Reviewed by Dennis Schwartz

This cultish clever rockumentary is helmed by Rob Reiner (also stars as filmmaker Marty DiBerti) and is written by Mr. Reiner, Christopher Guest, Michael McKean and Harry Shearer; it’s a pseudo documentary that intends to chronicle the comeback American tour of a Brit heavy metal group called Spinal Tap. It’s the first in a long line of mockumentaries to follow suit, with many considering this the best. The satire is based on a one joke idea that seems fit for the length of a TV program but grows too thin to sustain an entire feature film (its major failing).

TV commercial director Marty DiBerti, a long time admirer of Spinal Tap–lead singer David St. Hubbins (Michael McKean, guitarist Nigel Tufnel (Christopher Guest), and bassist Derek Smalls (Harry Shearer)–is on hand to plug their new LP “Smell the Glove,” which their nervous manager Ian Faith (Tony Hendra) vows will be released on the Philadelphia stop of their tour. Diberti has complete access to the group to do a publicity documentary on the group that’s fallen from favor to the bottom of the charts after such smash albums as “Shark Sandwich,” “Intravenous DeMilo,” “The Sun Never Sweats” and “The Gospel according to Spinal Tap.” After six years, the group goes again on an American tour but with different results.

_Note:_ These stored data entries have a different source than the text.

(* ===== verification/NativeConvert.v ===== *)
(** * The native conversion of a selection
      (src/src/tsf/QuickConvertEditSession.h; KeyEventSink::OnPreservedKey)

    The preserved key converts the selected text in the host's document, once or,
    in the sequential mode, one option after the other and back to the original, as
    the second part proves of the key itself. *)

From S2P Require Import Prelude Config QuickConvert InputEngine TextStore Composition.
From S2P Require Import Macro MacroPrefix Controller ControllerKeys KeySink ServiceTyping.
From coqutil Require Import Datatypes.RecordSettersUsingExistingGetters.
Open Scope Z_scope.

(** What the session needs of a host besides. *)
Class ConvertContext (D R : Type) `{TextContext D R} := {
  GetTextMove : R -> nat -> D -> option (wstring * R);   (* GetText, the start moves *)
  StartMarker : R -> D -> option R;                      (* a clone at the start, backward gravity *)
  ShiftEnd : R -> Z -> D -> option (Z * R);
  SameStart : R -> R -> D -> option bool;
  SameEnd : R -> R -> D -> option bool;
  RefusesSync : D -> bool                                (* TF_E_SYNCHRONOUS *)
}.

Definition kMaxSelectionChars : nat := Z.to_nat (1024 * 1024).
Definition kReadBuffer : nat := 4096.
Definition kSequentialTimeoutMs : Z := 5000.

Section Convert.
Context {D R : Type} {TC : TextContext D R} {CC : ConvertContext D R} {SP : CodeTable.SpacePlatform}.
Implicit Types (d : D) (r : R) (seq : ConvertSequence R).

(** The chunks of a range, as many as there may be. *)
Fixpoint read_chunks (fuel : nat) r (text : wstring) d : option (R * wstring) :=
  match fuel with
  | O => Some (r, text)
  | S fuel =>
      if (kMaxSelectionChars <=? length text)%nat then Some (r, text)
      else
        match GetTextMove r (Nat.min (kMaxSelectionChars - length text) kReadBuffer) d with
        | None => None
        | Some ([], r) => Some (r, text)
        | Some (chunk, r) => read_chunks fuel r (text ++ chunk) d
        end
  end.
(** A range that is not read to its end is an error, with what was read. *)
Definition ReadRangeText r d : option (wstring * bool) :=
  match read_chunks (S kMaxSelectionChars) r [] d with
  | None => None
  | Some (scan, text) =>
      match RangeIsEmpty scan d with
      | None => None
      | Some exhausted => Some (text, exhausted)
      end
  end.

Definition IsSameSequentialSelection (context : option Z) r (currentText : wstring) seq d : bool :=
  if negb (bool_decide (seq_context seq = context)) then false
  else
    match seq_selectedRange seq with
    | None => false
    | Some kept =>
        if negb (bool_decide (seq_lastResult seq = currentText)) then false
        else bool_decide (SameStart r kept d = Some true) && bool_decide (SameEnd r kept d = Some true)
    end.

(** What a session leaves: success, its results, the sequence and the document. *)
Record Conversion := mkConversion {
  cv_ok : bool; cv_hasResult : bool; cv_replaced : bool; cv_result : wstring;
  cv_sequence : ConvertSequence R; cv_doc : D
}.

(** The next step of the sequence and its text. *)
Definition next_index (count : nat) (continuing : bool) (index : Z) : Z :=
  if negb continuing then 0
  else if Z.of_nat count <=? index + 1 then -1 else index + 1.
Definition step_text (options : list QuickConvertOption) (config : ConvertConfig) (index : Z)
    (origin : wstring) : wstring :=
  if index <? 0 then origin
  else match options !! Z.to_nat index with
       | Some o => ApplyQuickConvertOption origin o config
       | None => origin
       end.
Definition sequence_step (tick : Z) (context : option Z) (config : ConvertConfig)
    (options : list QuickConvertOption) r (text : wstring) seq d : wstring * ConvertSequence R :=
  let continuing := IsSameSequentialSelection context r text seq d &&
                    (u32_sub tick (seq_lastConvertTime seq) <=? kSequentialTimeoutMs) in
  let origin := if continuing then seq_originText seq else text in
  let index := next_index (length options) continuing (seq_currentIndex seq) in
  (step_text options config index origin,
   mkSequence (seq_context seq) (seq_selectedRange seq) origin (seq_lastResult seq) index tick).

Definition mark (context : option Z) r (result : wstring) seq : ConvertSequence R :=
  mkSequence context (Some r) (seq_originText seq) result (seq_currentIndex seq)
    (seq_lastConvertTime seq).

The band runs into all sorts of obstacles on their tour from shows cancelled, unable to fill the arenas, inadequate props failing, trouble over a sexist album cover of a naked woman led around in a dog collar to smell a black glove that their record company refuses to OK because it won’t be carried in leading department stores, in-store appearances that are not attended, the lead singer’s Yoko Ono-like girlfriend (June Chadwick) casts a spell on the dumb bloke and tries to take over the band, the band has second billing to a puppet show at a fairgrounds and tension builds as the band seems to be on the verge of breaking up due to irrational spats.

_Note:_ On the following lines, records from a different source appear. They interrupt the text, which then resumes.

Lemma load_exclusions_written features l acc :
  get_array features "spell_exclusions" = Some (exclusion_rows l) ->
  Forall wide_ok l -> load_exclusions features acc = acc ++ kept_exclusions l.
Proof.
  intros E H. unfold load_exclusions, exclusion_rows, kept_exclusions in *. rewrite E. clear E.
  revert acc. induction H as [|w l Hw _ IH]; intros acc; [by rewrite app_nil_r|].
  rewrite filter_cons. destruct (decide (2 <= length w)%nat) as [Hl|Hl]; [|apply IH].
  rewrite !fmap_cons. cbn [foldl].
  change (as_string ((TString ∘ WideToUtf8) w)) with (Some (WideToUtf8 w)). cbv iota zeta.
  rewrite utf8_roundtrip by done. rewrite (proj2 (Nat.leb_le 2 _) Hl).
  rewrite IH. by rewrite <- app_assoc.
Qed.

Lemma load_features_fields features c :
  load_features features c =
    { load_features features c with
      optimizeLevel := u8 (int_or features "optimize_level" 0);
      spellExclusions := load_exclusions features (spellExclusions c) }.
Proof. reflexivity. Qed.

Lemma load_features_written config c :
  0 <= optimizeLevel config < 256 -> Forall wide_ok (spellExclusions config) ->
  load_features (table_of (feature_rows config)) c =
    { config with inputMethod := inputMethod c; codeTable := codeTable c;
                  perfHistogramEnabled := perfHistogramEnabled c; customKeyMap := customKeyMap c;
                  spellExclusions := spellExclusions c ++ kept_exclusions (spellExclusions config) }.
Proof.
  intros Ho He. rewrite load_features_fields.
  rewrite (load_exclusions_written _ (spellExclusions config)) by done.
  change (int_or (table_of (feature_rows config)) "optimize_level" 0)
    with (default 0 (fits (- 2 ^ 31) (2 ^ 31 - 1) (optimizeLevel config))).
  assert (Eo : u8 (default 0 (fits (- 2 ^ 31) (2 ^ 31 - 1) (optimizeLevel config))) =
               optimizeLevel config).
  { unfold fits, u8. rewrite (proj2 (Z.leb_le _ _)), (proj2 (Z.leb_le _ _)) by lia.
    by apply Z.mod_small. }
  rewrite Eo. reflexivity.
Qed.

Record typing_ok (c : TypingConfig) : Prop := {
  typing_optimize : 0 <= optimizeLevel c < 256;
  typing_keymap : keymap_ok (customKeyMap c);
  typing_exclusions : Forall wide_ok (spellExclusions c)
}.

(** The switch of the file alone: no save writes it. *)
Definition perf_of t : bool :=
  match get_table t "debug" with Some dbg => bool_or dbg "perf_histogram" false | None => false end.

Lemma when_table_some t k s {A} (f : TomlTable -> A -> A) a :
  get_table t k = Some s -> when_table t k f a = f s a.
Proof. unfold when_table. by intros ->. Qed.

Lemma load_debug t c :
  perfHistogramEnabled c = false ->
  when_table t "debug"
    (fun dbg config => { config with perfHistogramEnabled := bool_or dbg "perf_histogram" false }) c =
    { c with perfHistogramEnabled := perf_of t }.
Proof.
  unfold when_table, perf_of. destruct (get_table t "debug"); [done|].
  destruct c. cbn. by intros ->.
Qed.

Lemma load_input_written config c :
  load_input (table_of [("method"%string, TString (MethodToString (inputMethod config)));
                        ("code_table"%string, TInteger (CodeTable_u8 (codeTable config)))]) c =
    { c with inputMethod := inputMethod config; codeTable := codeTable config }.
Proof. by destruct config as [m ct], m, ct. Qed.

Lemma put_typing_get config t :
  get_table (put_typing config t) "input" =
    Some (table_of [("method"%string, TString (MethodToString (inputMethod config)));
                    ("code_table"%string, TInteger (CodeTable_u8 (codeTable config)))]) /\
  get_table (put_typing config t) "UserDefinedKeyMap" =
    (if bool_decide (SaveCustomKeyMap [] config = []) then None else Some (SaveCustomKeyMap [] config)) /\
  get_table (put_typing config t) "features" = Some (table_of (feature_rows config)).
Proof.
  unfold put_typing. case_bool_decide; split_and!; by toml.
Qed.

Lemma typing_of_put config t :
  typing_ok config ->
  typing_of (put_typing config t) =
    { config with spellExclusions := kept_exclusions (spellExclusions config);
                  perfHistogramEnabled := perf_of t }.
Proof.
  intros [Ho Hk He]. destruct (put_typing_get config t) as (Gi & Gk & Gf).
  assert (Ekm : forall c, customKeyMap c = replicate 128 ActNone ->
    when_table (put_typing config t) "UserDefinedKeyMap" LoadCustomKeyMap c =
      { c with customKeyMap := customKeyMap config }).
  { intros c Hc. unfold when_table. rewrite Gk.
    pose proof (keymap_roundtrip (customKeyMap config) Hk) as K.
    rewrite <- SaveCustomKeyMap_rows, <- Hc in K. clear - K. revert K.
    generalize (SaveCustomKeyMap [] config) as km. intros km K. case_bool_decide as E.
    - subst km. cbn [map_of_rows foldl] in K. rewrite <- K. destruct c. reflexivity.
    - rewrite LoadCustomKeyMap_spec, <- K. reflexivity. }
  assert (E : perf_of (put_typing config t) = perf_of t).
  { unfold perf_of, put_typing. case_bool_decide; by toml. }
  unfold typing_of. rewrite (when_table_some _ "input" _ _ _ Gi), load_input_written.
  rewrite Ekm by done. rewrite (when_table_some _ "features" _ _ _ Gf), load_features_written by done.
  rewrite load_debug by done. rewrite E. by destruct config.
Qed.

(** *** Records of switches and small numbers *)

Lemma fits_in lo hi z : lo <= z <= hi -> fits lo hi z = Some z.
Proof. intros. unfold fits. by rewrite !(proj2 (Z.leb_le _ _)) by lia. Qed.
Lemma u8_int z d : 0 <= z < 2 ^ 8 -> u8 (default d (fits (- 2 ^ 31) (2 ^ 31 - 1) z)) = z.
Proof. intros. rewrite fits_in by lia. by apply Z.mod_small. Qed.
Lemma s8_int z d : - 2 ^ 7 <= z < 2 ^ 7 -> s8 (default d (fits (- 2 ^ 31) (2 ^ 31 - 1) z)) = z.
Proof. intros. rewrite fits_in by lia. unfold s8. change (default d (Some z)) with z. rewrite Z.mod_small; lia. Qed.
Lemma u32_int64 z d : 0 <= z < 2 ^ 32 -> u32 (default d (fits (- 2 ^ 63) (2 ^ 63 - 1) z)) = z.
Proof. intros. rewrite fits_in by lia. by apply Z.mod_small. Qed.
Lemma s32_int64 z d :
  - 2 ^ 31 <= z < 2 ^ 31 -> s32 (default d (fits (- 2 ^ 63) (2 ^ 63 - 1) z)) = z.
Proof. intros. rewrite fits_in by lia. unfold s32. change (default d (Some z)) with z. rewrite Z.mod_small; lia. Qed.

Definition ui_ok (c : UIConfig) : Prop := 0 <= backgroundOpacity c < 2 ^ 8.
Lemma ui_of_put c t : ui_ok c -> ui_of (put_ui c t) = c.
Proof.
  intros H. unfold ui_of, put_ui. erewrite when_table_some by apply get_table_assign_eq.
  destruct c. f_equal; [exact (u8_int _ _ H)].
Qed.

The satire is ever so refreshingly played straight, is seeminglybenign and dead-on funny, the comedy is of the skitlike SNL kind and the rambling empty-headed interviews between the tunes are of the wink-wink deadpan humor kind that make use of all the clichés to spoof the airhead heavy metal musicians and the greedy philistine record heads who profit off the so-called art of the so-called artists and the masses who loved the dumb lyrics.


Dennis Schwartz: “Ozus’ World Movie Reviews”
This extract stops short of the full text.